WHAT YOU HAVE TO DO: If a line in the records below holds the word "induction", copy it.

···

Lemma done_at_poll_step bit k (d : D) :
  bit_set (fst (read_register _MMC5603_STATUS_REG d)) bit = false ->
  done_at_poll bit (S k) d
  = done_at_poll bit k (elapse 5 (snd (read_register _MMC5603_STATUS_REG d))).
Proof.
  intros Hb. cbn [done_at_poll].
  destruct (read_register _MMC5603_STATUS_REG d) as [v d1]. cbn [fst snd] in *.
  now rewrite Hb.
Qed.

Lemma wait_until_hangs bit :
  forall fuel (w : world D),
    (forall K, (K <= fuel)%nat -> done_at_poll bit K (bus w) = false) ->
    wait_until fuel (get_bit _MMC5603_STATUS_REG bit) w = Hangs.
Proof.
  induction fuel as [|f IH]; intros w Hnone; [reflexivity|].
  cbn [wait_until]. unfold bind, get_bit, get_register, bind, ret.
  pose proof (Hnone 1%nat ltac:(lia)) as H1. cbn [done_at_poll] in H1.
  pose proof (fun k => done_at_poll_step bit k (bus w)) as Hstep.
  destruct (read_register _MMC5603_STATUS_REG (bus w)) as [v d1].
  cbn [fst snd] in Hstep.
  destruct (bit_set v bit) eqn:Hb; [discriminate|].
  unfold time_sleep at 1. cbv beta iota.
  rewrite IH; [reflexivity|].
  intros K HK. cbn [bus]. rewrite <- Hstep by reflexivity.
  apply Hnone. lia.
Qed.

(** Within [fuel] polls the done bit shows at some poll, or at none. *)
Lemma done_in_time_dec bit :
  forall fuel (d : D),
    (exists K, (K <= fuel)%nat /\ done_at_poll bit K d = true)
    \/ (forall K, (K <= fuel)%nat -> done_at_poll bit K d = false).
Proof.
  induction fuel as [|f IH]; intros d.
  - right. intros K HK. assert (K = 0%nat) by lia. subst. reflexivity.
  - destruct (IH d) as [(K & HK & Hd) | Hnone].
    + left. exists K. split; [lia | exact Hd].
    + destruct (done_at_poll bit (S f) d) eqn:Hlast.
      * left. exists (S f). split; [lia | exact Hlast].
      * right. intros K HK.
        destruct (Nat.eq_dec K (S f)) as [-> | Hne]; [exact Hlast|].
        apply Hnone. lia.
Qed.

···

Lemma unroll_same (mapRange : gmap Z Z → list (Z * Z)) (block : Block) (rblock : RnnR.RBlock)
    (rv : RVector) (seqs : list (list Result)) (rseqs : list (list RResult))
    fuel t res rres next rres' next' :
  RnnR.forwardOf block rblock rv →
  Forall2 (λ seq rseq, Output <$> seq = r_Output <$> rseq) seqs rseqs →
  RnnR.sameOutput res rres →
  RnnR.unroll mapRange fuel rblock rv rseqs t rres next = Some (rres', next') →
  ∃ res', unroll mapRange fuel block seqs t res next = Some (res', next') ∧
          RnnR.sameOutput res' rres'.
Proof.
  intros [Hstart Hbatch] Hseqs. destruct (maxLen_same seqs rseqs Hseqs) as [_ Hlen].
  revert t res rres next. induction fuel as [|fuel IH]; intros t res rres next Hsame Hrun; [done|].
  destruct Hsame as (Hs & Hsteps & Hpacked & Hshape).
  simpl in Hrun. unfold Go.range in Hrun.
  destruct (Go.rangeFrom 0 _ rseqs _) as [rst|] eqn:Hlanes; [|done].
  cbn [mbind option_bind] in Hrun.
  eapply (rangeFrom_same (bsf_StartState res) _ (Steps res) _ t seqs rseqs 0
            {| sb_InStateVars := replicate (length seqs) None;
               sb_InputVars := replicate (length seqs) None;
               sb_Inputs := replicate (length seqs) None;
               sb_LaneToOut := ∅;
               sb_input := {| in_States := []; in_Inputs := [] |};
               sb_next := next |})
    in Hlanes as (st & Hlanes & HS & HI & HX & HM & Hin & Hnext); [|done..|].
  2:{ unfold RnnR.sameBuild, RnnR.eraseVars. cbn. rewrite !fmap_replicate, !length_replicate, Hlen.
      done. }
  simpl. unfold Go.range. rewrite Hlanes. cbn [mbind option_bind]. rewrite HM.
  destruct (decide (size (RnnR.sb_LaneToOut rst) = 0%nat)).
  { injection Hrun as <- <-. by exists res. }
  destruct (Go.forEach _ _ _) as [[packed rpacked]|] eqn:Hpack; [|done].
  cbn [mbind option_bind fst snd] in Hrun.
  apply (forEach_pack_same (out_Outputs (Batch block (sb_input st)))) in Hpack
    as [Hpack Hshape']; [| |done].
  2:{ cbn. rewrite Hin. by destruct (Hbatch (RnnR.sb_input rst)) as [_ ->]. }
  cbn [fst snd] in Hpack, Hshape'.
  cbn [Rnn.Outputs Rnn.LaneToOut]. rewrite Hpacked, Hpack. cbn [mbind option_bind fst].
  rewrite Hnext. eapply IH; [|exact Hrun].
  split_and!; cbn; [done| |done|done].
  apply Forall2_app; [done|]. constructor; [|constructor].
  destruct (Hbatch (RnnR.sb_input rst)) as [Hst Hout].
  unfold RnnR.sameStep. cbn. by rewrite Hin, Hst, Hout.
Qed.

···

EXERCISE ANSWER:
  induction fuel as [|f IH]; intros w Hnone; [reflexivity|].
  induction fuel as [|f IH]; intros d.
  revert t res rres next. induction fuel as [|fuel IH]; intros t res rres next Hsame Hrun; [done|].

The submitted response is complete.